[Stored data]
•••

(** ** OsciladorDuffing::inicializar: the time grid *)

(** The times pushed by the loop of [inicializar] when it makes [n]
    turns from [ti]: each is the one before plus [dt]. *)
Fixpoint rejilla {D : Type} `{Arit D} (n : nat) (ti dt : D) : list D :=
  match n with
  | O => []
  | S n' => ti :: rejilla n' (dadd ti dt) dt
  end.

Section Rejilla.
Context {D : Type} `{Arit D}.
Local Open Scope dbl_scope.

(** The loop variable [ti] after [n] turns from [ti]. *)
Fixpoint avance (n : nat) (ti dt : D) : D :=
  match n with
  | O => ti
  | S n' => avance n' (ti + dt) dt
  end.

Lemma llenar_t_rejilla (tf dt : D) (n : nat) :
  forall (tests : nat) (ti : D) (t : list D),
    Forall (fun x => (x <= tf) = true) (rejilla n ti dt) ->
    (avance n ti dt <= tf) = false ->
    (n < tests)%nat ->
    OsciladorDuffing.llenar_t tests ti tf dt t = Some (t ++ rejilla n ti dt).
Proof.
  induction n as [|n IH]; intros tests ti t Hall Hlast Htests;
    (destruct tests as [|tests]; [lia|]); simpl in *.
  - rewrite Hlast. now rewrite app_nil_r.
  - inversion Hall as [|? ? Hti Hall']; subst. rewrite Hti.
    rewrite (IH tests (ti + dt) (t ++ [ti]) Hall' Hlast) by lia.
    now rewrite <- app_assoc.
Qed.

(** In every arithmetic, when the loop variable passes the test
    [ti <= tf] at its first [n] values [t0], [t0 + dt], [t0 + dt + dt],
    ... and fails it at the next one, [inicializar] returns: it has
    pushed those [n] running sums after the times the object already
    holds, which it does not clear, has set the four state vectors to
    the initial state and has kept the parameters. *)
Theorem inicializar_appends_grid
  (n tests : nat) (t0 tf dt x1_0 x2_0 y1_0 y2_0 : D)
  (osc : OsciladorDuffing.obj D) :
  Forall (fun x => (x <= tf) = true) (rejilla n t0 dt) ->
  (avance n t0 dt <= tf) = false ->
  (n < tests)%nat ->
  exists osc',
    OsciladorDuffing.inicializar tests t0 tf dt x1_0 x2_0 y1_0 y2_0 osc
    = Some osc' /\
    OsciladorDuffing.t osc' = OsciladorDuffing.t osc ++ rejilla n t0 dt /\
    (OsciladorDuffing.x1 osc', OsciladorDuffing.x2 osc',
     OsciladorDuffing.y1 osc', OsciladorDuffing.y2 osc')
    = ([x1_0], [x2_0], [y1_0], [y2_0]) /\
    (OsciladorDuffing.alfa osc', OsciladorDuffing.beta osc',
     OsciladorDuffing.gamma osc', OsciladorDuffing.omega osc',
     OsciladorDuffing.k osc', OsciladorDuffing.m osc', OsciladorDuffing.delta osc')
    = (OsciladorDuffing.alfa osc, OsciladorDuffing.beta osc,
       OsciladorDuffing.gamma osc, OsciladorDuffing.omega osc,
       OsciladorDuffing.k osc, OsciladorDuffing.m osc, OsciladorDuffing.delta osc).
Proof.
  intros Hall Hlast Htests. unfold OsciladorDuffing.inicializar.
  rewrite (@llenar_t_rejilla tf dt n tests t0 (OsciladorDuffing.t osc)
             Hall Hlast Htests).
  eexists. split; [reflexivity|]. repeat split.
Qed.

•••

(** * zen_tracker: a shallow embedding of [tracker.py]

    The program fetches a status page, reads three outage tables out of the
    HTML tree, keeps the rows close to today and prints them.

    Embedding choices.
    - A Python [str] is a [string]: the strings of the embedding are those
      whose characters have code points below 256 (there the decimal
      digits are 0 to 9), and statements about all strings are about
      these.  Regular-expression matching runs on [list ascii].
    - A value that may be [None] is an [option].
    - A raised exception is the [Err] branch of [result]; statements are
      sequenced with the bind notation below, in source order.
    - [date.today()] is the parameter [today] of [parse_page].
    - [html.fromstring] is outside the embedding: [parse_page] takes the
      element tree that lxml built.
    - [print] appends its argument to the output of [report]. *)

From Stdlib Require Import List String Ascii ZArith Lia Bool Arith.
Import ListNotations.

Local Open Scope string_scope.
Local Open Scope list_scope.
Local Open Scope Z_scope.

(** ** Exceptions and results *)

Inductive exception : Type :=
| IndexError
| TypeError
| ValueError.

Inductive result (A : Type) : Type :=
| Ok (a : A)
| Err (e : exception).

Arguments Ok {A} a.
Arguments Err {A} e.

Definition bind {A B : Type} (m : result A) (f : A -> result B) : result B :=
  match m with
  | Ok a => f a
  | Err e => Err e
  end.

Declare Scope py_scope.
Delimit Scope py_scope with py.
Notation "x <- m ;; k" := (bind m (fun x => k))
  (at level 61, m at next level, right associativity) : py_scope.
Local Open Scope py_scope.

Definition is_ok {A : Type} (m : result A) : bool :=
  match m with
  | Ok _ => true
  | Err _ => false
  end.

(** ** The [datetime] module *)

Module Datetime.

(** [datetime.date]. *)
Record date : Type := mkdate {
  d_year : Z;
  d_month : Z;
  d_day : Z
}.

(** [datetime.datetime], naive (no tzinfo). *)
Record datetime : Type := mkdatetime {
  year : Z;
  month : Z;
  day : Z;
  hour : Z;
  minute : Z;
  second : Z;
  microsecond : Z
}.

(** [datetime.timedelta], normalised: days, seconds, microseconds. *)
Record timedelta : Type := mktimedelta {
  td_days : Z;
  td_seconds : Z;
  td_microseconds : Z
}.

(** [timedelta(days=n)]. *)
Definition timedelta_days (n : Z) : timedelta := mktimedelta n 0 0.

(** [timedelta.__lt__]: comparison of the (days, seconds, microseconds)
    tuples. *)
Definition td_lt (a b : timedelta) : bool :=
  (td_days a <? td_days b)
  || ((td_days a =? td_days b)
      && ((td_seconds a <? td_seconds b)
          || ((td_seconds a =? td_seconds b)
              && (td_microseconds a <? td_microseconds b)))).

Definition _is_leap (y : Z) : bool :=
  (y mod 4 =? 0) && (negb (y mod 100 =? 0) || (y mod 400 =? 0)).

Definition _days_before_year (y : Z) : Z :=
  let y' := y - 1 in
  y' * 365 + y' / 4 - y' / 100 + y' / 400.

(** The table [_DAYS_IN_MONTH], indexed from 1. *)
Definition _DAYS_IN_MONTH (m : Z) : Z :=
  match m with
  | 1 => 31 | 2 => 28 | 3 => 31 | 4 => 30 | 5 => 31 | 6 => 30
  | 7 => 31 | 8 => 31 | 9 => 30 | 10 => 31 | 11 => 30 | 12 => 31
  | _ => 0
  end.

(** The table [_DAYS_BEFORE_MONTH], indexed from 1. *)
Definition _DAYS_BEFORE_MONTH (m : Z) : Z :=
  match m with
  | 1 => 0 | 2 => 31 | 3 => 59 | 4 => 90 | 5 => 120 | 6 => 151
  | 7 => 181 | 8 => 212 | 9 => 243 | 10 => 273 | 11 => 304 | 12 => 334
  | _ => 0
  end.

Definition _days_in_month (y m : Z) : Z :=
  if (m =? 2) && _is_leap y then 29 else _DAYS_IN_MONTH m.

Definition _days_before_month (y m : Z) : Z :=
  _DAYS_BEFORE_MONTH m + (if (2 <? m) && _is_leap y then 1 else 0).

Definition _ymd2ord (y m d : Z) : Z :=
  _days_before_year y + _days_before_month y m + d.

•••

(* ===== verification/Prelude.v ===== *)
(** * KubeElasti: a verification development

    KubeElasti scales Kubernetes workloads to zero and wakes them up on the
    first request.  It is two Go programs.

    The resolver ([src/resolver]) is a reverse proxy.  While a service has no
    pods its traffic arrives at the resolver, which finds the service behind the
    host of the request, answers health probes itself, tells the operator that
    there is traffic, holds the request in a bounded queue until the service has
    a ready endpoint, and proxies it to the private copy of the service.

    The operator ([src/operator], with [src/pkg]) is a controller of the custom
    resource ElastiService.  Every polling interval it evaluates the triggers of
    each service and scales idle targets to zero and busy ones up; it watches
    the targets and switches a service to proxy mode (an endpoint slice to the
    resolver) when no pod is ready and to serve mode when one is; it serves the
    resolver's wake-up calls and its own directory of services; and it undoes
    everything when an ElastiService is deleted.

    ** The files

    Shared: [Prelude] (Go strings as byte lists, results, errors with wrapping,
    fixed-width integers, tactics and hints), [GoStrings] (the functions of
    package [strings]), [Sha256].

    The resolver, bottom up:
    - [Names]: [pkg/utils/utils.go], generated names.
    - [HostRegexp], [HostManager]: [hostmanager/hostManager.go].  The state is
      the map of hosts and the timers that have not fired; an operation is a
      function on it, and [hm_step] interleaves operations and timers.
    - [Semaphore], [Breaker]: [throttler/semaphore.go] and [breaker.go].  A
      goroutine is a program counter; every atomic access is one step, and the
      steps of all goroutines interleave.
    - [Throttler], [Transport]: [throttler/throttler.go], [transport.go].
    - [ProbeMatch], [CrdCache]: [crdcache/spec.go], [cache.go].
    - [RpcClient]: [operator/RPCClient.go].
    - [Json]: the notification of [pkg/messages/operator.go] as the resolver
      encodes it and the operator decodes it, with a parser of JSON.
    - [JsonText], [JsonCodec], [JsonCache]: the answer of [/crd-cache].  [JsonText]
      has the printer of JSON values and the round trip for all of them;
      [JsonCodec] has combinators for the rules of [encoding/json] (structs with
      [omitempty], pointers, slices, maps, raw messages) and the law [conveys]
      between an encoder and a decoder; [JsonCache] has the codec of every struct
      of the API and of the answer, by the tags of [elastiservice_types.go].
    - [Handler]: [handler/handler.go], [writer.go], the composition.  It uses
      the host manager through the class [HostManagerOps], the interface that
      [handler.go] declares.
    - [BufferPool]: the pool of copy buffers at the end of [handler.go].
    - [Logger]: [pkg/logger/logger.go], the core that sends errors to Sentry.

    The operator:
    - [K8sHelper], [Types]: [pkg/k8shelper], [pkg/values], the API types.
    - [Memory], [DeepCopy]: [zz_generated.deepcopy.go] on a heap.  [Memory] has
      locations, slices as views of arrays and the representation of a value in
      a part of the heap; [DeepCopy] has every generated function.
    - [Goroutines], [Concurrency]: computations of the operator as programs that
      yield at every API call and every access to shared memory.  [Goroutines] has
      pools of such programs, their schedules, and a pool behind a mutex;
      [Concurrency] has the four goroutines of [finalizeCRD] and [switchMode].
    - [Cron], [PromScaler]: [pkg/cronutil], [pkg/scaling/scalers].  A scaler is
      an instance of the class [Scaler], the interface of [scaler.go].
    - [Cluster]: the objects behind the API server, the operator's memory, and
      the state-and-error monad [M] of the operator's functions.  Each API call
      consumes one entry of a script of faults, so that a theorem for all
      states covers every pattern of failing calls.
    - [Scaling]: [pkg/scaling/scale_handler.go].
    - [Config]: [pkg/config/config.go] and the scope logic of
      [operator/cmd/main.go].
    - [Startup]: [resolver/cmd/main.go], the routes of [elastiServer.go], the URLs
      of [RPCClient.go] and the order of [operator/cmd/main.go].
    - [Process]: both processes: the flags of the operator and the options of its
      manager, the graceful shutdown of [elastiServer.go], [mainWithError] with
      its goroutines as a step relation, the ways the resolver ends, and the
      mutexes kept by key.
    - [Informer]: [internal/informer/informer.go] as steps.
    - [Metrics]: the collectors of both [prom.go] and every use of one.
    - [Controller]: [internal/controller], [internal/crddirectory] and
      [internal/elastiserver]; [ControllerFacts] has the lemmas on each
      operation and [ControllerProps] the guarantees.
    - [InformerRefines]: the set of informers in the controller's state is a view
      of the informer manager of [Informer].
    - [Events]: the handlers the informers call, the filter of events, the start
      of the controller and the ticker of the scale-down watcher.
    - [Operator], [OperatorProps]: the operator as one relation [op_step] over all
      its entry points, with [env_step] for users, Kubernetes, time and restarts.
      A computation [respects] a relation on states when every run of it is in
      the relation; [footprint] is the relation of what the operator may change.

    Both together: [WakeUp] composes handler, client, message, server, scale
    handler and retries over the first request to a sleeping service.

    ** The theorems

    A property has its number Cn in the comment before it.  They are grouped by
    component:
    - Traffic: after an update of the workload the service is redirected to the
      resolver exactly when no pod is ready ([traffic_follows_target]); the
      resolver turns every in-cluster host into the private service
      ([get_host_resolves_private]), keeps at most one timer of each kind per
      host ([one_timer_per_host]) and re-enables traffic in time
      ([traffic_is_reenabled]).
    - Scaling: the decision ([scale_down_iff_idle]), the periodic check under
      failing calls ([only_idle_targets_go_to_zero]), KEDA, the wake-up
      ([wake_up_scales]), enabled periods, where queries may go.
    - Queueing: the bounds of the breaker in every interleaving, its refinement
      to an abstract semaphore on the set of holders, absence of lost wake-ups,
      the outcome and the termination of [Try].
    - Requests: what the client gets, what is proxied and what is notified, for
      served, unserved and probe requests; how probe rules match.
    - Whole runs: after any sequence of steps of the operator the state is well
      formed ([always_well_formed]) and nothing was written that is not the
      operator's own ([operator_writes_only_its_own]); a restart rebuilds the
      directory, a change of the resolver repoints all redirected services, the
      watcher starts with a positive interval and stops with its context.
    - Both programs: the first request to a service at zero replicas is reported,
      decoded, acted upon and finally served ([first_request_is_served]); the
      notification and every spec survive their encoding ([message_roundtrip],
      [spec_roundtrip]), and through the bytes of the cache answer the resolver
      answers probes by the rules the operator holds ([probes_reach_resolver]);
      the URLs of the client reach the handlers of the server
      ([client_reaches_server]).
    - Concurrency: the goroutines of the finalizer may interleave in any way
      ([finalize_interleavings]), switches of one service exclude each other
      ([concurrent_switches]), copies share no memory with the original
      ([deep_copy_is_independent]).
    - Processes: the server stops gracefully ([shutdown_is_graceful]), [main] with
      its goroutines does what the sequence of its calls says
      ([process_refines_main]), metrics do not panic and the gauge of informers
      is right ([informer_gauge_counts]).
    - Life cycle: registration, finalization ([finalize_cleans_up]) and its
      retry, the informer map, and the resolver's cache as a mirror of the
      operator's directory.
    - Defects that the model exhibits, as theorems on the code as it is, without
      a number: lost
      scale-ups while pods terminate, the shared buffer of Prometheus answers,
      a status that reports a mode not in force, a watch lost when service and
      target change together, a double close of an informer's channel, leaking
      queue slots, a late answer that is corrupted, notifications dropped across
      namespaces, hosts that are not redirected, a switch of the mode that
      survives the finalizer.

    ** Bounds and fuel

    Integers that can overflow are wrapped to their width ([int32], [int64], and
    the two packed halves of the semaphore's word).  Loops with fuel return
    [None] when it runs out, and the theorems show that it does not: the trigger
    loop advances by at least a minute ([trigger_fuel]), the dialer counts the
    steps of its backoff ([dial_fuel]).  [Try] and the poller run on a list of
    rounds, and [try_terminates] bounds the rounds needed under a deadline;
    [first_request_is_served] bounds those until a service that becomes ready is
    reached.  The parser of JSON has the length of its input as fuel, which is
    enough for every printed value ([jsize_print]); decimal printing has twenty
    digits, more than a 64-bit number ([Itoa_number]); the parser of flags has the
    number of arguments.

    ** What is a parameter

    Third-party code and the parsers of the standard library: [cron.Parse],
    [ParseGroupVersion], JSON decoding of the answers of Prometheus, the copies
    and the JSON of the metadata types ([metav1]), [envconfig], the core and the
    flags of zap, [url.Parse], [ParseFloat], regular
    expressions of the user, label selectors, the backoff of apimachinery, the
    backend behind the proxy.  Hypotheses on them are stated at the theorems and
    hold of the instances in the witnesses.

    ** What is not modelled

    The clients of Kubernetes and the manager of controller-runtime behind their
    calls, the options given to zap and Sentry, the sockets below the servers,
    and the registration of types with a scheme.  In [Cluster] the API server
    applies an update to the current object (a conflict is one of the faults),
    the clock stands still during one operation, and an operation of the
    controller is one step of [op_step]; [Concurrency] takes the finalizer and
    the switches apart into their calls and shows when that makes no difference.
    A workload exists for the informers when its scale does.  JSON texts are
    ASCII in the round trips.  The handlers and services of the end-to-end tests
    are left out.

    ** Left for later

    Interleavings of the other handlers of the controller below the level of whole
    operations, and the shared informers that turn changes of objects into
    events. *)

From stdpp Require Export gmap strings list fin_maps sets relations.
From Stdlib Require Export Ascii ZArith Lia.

•••

Look over the entries above. Copy every line that contains the word "heap".

▸ EXERCISE ANSWER:
    - [Memory], [DeepCopy]: [zz_generated.deepcopy.go] on a heap.  [Memory] has
      a part of the heap; [DeepCopy] has every generated function.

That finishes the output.